When I was a young I lived two blocks from the ocean in the heart of Daytona Beach, Florida. It was as close to paradise as a young boy could get without a girl being involved. But even though I spent my youth surfing, skateboarding and manning the jib sail of my neighbor’s 16 foot Hobie catamaran, none of it was enough to save me from the fate that awaited me when my wife and I took our teenage son to the mall to buy him some clothes for his upcoming senior year of high school.
It was on that day that I found out I was rockin’ the Hilfiger.
Anyone who has teenage children knows what a traumatic experience it is for them to be seen in public with their parents. We are just so uncool that it ruins their image to be seen with us. What they fail to realize is that we weren’t always so uncool.
So there I was standing in a clothing store at the mall, a surfing-themed clothing store if you can believe that, when a young salesperson walked up and spoke to me. His tone was one of unbridled amazement.
“Dude… I see you’re rockin’ the Hilfiger!” he said as he stared at my shirt, his eyes full of wonder.
“I beg your pardon?” I said.
“You’re rockin’ the Hilfiger,” he repeated. Then he reached up and touched the sleeve of my shirt like he thought it was made out of some sort of magic cloth.
“Nice shirt,” he said. “But we don’t sell anything like that in here. Can I help you with something else? Maybe something more stylish, like Neff or DC?” I could tell he was trying his best not to laugh.
“Neff? DC?” I said. “What?”
The kid just smiled and shook his head. In his eyes he knew I wasn’t nearly cool enough to understand his language, or to wear Neff or DC clothing. And like most kids his age, he was convinced that his generation had invented the surfing and skateboarding lifestyle. He had no idea that I am member of the Stacy Peralta generation, or that surfing legends Gerry Lopez and Tom Curren were my heroes when I was growing up in Daytona Beach. Well, them and Luke Skywalker but that’s another story.
So I decided to have a little fun and give the kid a run for his money.
“No thanks on the Neff and DC,” I said. “But I’ll take a cake of coconut Sex Wax. And I could use another pair of Quicks and a new leash. I broke my last one riding the outside during a huge swell at Ponce.”
The kid looked at me dumbfounded. “What?”
“Sex Wax. I’m sure you guys sell it. I mean, I see surfboards hanging on the walls. Don’t tell me you don’t sell Sex Wax.”
“Sex what?” was all he could manage.
“Wax,” I said.
“Um, I don’t think we sell that,” said the poor kid. Then he turned and walked away, outwitted by a middle-aged father of two wearing a Hilfiger shirt.
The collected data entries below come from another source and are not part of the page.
(** X8. Only the first choice is read: the other choices and the other
    keys of the envelope have no effect on what the extraction returns or
    raises. *)
Theorem extraction_reads_first_choice_only
    (top : list (pystr * pyval)) (choice : pyval) (others : list pyval) :
  dict_get top (lit "choices") = Some (PyList (choice :: others)) ->
  extract_content (PyDict top)
  = extract_content (PyDict [(lit "choices", PyList [choice])]).
Proof.
  intros H. unfold extract_content, py_get.
  by rewrite H, dict_get_singleton.
Qed.

(** A string the chain returns comes out of [strip]. *)
Lemma extract_content_stripped (v : pyval) (s : pystr) :
  extract_content v = Returns s -> exists content, s = strip content.
Proof.
  unfold extract_content, py_get, py_getitem0, py_strip. cbn.
  repeat match goal with
    | |- Raises _ = Returns _ -> _ => discriminate
    | |- Returns (strip ?t) = Returns _ -> _ => intros [= <-]; by exists t
    | |- Returns [] = Returns _ -> _ => intros [= <-]; by exists []
    | |- context [dict_get ?d ?k] => destruct (dict_get d k); cbn
    | |- context [match ?x with _ => _ end] => is_var x; destruct x; cbn
    end.
Qed.

(** ** Further properties of the call function, the handler and the script *)

Lemma resolve_credential_quiet
    (secrets : secret_store) (environ dotenv : gmap pystr pystr) :
  fst (resolve_credential secrets environ dotenv) = [].
Proof.
  unfold resolve_credential, not_secrets, secrets_getitem.
  destruct secrets as [store|]; [ | reflexivity ]. cbn.
  destruct (bool_decide _); [ reflexivity | ]. by destruct (store !! KEY_NAME).
Qed.

Section Further.

Variable network : Request -> post_outcome.

(** The four ways a call ends: no credential; a failure the function
    reports itself; a trimmed string; an exception it lets through. *)
Lemma refine_prompt_core_outcomes (key : option pystr) (user_prompt : pystr) :
  let request := deepseek_request key user_prompt in
  let call := refine_prompt_core network key user_prompt in
  (truthy_opt key = false /\ call = ([st_error MSG_NO_KEY], Returns None))
  \/ (truthy_opt key = true /\
      exists body, call = ([httpx_post request; st_error body], Returns None))
  \/ (truthy_opt key = true /\
      exists refined_prompt,
        call = ([httpx_post request], Returns (Some refined_prompt))
        /\ trimmed refined_prompt = true)
  \/ (truthy_opt key = true /\
      exists e, call = ([httpx_post request], Raises e) /\ is_httpx_error e = false).
Proof.
  cbv zeta. destruct (truthy_opt key) eqn:Hkey.
  - right. rewrite refine_prompt_core_cases by exact Hkey. cbv zeta.
    destruct (network _) as [response | message | ];
      [ | left; eauto | right; right; eauto ].
    destruct (is_success response); [ | left; eauto ].
    right. destruct (json response) as [v|]; [ | right; eauto ].
    destruct (extract_content v) as [s|e] eqn:E.
    + left. split; [done|]. exists s. split; [done|].
      apply extract_content_stripped in E as [content ->]. apply strip_trimmed.
    + right. split; [done|]. exists e. split; [done|]. by apply extract_content_raises in E.
  - left. by rewrite refine_prompt_core_no_key.
Qed.

(** X1. A transport failure (no response at all) makes the call function
    show one error box with the description of the failure and return
    [None] after the one post; the handler then adds its own error box. *)
Theorem transport_failure_is_reported
    (key : option pystr) (user_prompt message : pystr) :
  truthy_opt key = true ->
  network (deepseek_request key user_prompt) = Failed message ->
  refine_prompt_core network key user_prompt =
    ([httpx_post (deepseek_request key user_prompt);
      st_error (lit "An error occurred while calling the DeepSeek API: " ++ message)],
     Returns None)
  /\ (truthy user_prompt = true ->
      on_button network key user_prompt =
      ([st_spinner_enter MSG_SPINNER;
        httpx_post (deepseek_request key user_prompt);
        st_error (lit "An error occurred while calling the DeepSeek API: " ++ message);
        st_error MSG_NO_RESULT;
        st_spinner_exit],
       Returns tt)).
Proof.
  intros Hkey Hnet.
  assert (refine_prompt_core network key user_prompt =
    ([httpx_post (deepseek_request key user_prompt);
      st_error (lit "An error occurred while calling the DeepSeek API: " ++ message)],
     Returns None)) as Hcall.
  { rewrite refine_prompt_core_cases by exact Hkey. cbv zeta. by rewrite Hnet. }
  split; [ exact Hcall | ]. intros Hu.
  rewrite on_button_cases by exact Hu. cbv zeta. by rewrite Hcall.
Qed.

(** X2. The call function shows an error box exactly when it returns
    [None]: it never returns [None] silently, and it shows no error box
    when it returns a string or raises. *)
Theorem error_box_iff_returns_None (key : option pystr) (user_prompt : pystr) :
  shows is_st_error (fst (refine_prompt_core network key user_prompt)) = true
  <-> snd (refine_prompt_core network key user_prompt) = Returns None.
Proof.
  destruct (refine_prompt_core_outcomes key user_prompt)
    as [[_ H] | [[_ (body & H)] | [[_ (s & H & _)] | [_ (e & H & _)]]]];
    rewrite H; cbn; split; congruence.
Qed.

(** X3. An exception that leaves the call function is never one of the
    two httpx classes, and it leaves without any error box: the log is
    the one post. *)
Theorem escaping_exception_is_silent (key : option pystr) (user_prompt : pystr) (e : exn) :
  snd (refine_prompt_core network key user_prompt) = Raises e ->
  is_httpx_error e = false
  /\ fst (refine_prompt_core network key user_prompt)
     = [httpx_post (deepseek_request key user_prompt)].
Proof.
  destruct (refine_prompt_core_outcomes key user_prompt)
    as [[_ H] | [[_ (body & H)] | [[_ (s & H & _)] | [_ (e' & H & He)]]]];
    rewrite H; cbn; try discriminate.
  by intros [= <-].
Qed.

(** X7. A string the call function returns is trimmed: it neither starts
    nor ends with white space, and stripping it again changes nothing. *)
Theorem returned_prompt_is_trimmed
    (key : option pystr) (user_prompt refined_prompt : pystr) :
  snd (refine_prompt_core network key user_prompt) = Returns (Some refined_prompt) ->
  trimmed refined_prompt = true /\ strip refined_prompt = refined_prompt.
Proof.
  destruct (refine_prompt_core_outcomes key user_prompt)
    as [[_ H] | [[_ (body & H)] | [[_ (s & H & Hs)] | [_ (e & H & _)]]]];
    rewrite H; cbn; try discriminate.
  intros [= <-]. split; [ exact Hs | by apply strip_of_trimmed ].
Qed.

(** X6. When the handler shows the success box, the call returned a
    non-empty string after the one call of [httpx.post], and the log is
    exactly: spinner, that call, the success box, the subheader, the code
    block with that string, spinner removed, with a normal end.  The one
    exception is a string with a lone surrogate: [st.code] raises on it,
    so after the subheader no code block is drawn, the spinner is removed
    and the handler ends with [UnicodeEncodeError].  In neither case does
    an error box or a warning come with the success box. *)
Theorem success_display_is_exact (key : option pystr) (user_prompt : pystr) :
  shows is_st_success (fst (on_button network key user_prompt)) = true ->
  exists refined_prompt,
    truthy refined_prompt = true
    /\ refine_prompt_core network key user_prompt
       = ([httpx_post (deepseek_request key user_prompt)], Returns (Some refined_prompt))
    /\ on_button network key user_prompt =
       if utf8_encodable refined_prompt then
         ([st_spinner_enter MSG_SPINNER;
           httpx_post (deepseek_request key user_prompt);
           st_success (lit "Prompt Refined Successfully!");
           st_subheader (lit "Final Engineered Prompt:");
           st_code refined_prompt (lit "text");
           st_spinner_exit],
          Returns tt)
       else
         ([st_spinner_enter MSG_SPINNER;
           httpx_post (deepseek_request key user_prompt);
           st_success (lit "Prompt Refined Successfully!");
           st_subheader (lit "Final Engineered Prompt:");
           st_spinner_exit],
          Raises UnicodeEncodeError).
Proof.
  destruct (truthy user_prompt) eqn:Hu;
    [ | unfold on_button; rewrite Hu; discriminate ].
  rewrite on_button_cases by exact Hu. cbv zeta.
  destruct (refine_prompt_core_outcomes key user_prompt)
    as [[_ H] | [[_ (body & H)] | [[_ (s & H & _)] | [_ (e & H & _)]]]];
    rewrite H; cbn; try discriminate.
  destruct s as [|c s]; cbn [truthy]; [ discriminate | ].
  intros _. exists (c :: s). split; [ reflexivity | ]. split; reflexivity.
Qed.

(** X12. For a non-empty input, a call that returns [None] leaves exactly
    two error boxes on the page, the one of the call function and the one
    of the handler; the spinner is removed last and no success box is
    shown. *)
Theorem reported_failure_shows_two_error_boxes (key : option pystr) (user_prompt : pystr) :
  truthy user_prompt = true ->
  snd (refine_prompt_core network key user_prompt) = Returns None ->
  error_boxes (fst (on_button network key user_prompt)) = 2%nat
  /\ last (fst (on_button network key user_prompt)) = Some st_spinner_exit
  /\ shows is_st_success (fst (on_button network key user_prompt)) = false.
Proof.
  intros Hu. rewrite on_button_cases by exact Hu. cbv zeta.
  destruct (refine_prompt_core_outcomes key user_prompt)
    as [[_ H] | [[_ (body & H)] | [[_ (s & H & _)] | [_ (e & H & _)]]]];
    rewrite H; cbn; try discriminate; done.
Qed.

(** The posts of the call function and of the handler. *)
Lemma refine_prompt_core_posts (key : option pystr) (user_prompt : pystr) :
  posts (fst (refine_prompt_core network key user_prompt))
  = if truthy_opt key then [httpx_post (deepseek_request key user_prompt)] else [].
Proof.
  destruct (refine_prompt_core_outcomes key user_prompt)
    as [[Hk H] | [[Hk (body & H)] | [[Hk (s & H & _)] | [Hk (e & H & _)]]]];
    by rewrite H, Hk.
Qed.

Lemma on_button_posts (key : option pystr) (user_prompt : pystr) :
  posts (fst (on_button network key user_prompt))
  = if truthy user_prompt && truthy_opt key
    then [httpx_post (deepseek_request key user_prompt)] else [].
Proof.
  destruct (truthy user_prompt) eqn:Hu;
    [ | unfold on_button; by rewrite Hu ].
  rewrite on_button_cases by exact Hu. cbv zeta. rewrite andb_true_l.
  rewrite <- refine_prompt_core_posts.
  destruct (refine_prompt_core network key user_prompt) as [log [rp|e]]; cbn [fst snd];
    [ destruct (truthy_opt rp); [ destruct (utf8_encodable (py_str rp)) | ] | ];
    cbn [fst]; change (posts (?ev :: ?l)) with (posts l);
    by rewrite posts_app, app_nil_r.
Qed.

(** X4. One run of the script calls [httpx.post] exactly when the
    credential resolves to a non-empty string, the button was pressed and
    the input is non-empty; it is then called once, with the request
    built from that credential and that input.  In every other run the
    function is not called, so nothing is sent; this includes the runs
    where the resolution raises.  How a call ends (response, transport
    failure, or a request that cannot be encoded and is never sent) is
    not part of this statement. *)
Theorem script_posts_exactly_when
    (secrets : secret_store) (environ dotenv : gmap pystr pystr)
    (user_prompt : pystr) (pressed : bool) :
  posts (fst (script network secrets environ dotenv user_prompt pressed))
  = match snd (resolve_credential secrets environ dotenv) with
    | Returns key =>
        if pressed && truthy user_prompt && truthy_opt key
        then [httpx_post (deepseek_request key user_prompt)]
        else []
    | Raises _ => []
    end.
Proof.
  unfold script.
  pose proof (resolve_credential_quiet secrets environ dotenv) as Hq.
  destruct (resolve_credential secrets environ dotenv) as [log [key|e]];
    cbn in Hq; subst log; cbn [snd]; [ | reflexivity ].
  change ([], Returns key) with (mret key : run (option pystr)).
  rewrite run_ret_bind, page_cases. cbv zeta. cbn [fst]. rewrite posts_app.
  change (posts widgets) with (@nil event). rewrite app_nil_l.
  destruct pressed; [ | reflexivity ].
  by rewrite on_button_posts.
Qed.

End Further.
Even though I grew up at the beach and surfed almost every day of my life during my teenage years, had a year-round tan and a subscription to Surfer magazine, none of it was enough to save me from the passage of time.
I have long since hung up my Rip Curl wetsuits, sold my Logan Earth Ski skateboard and my Gordon and Smith thruster. And I haven’t sailed a reach on a catamaran in thirty five years.
The passage of time is a funny thing. Nothing stays the same. Wise adults know this. What the poor kid in the clothing store didn’t realize is that one day he will probably be standing in a mall with his son shopping for clothes. And he might even be wearing a Hilfiger shirt while he’s doing it.
And I can only hope that when that time comes he realizes there are worse things in life.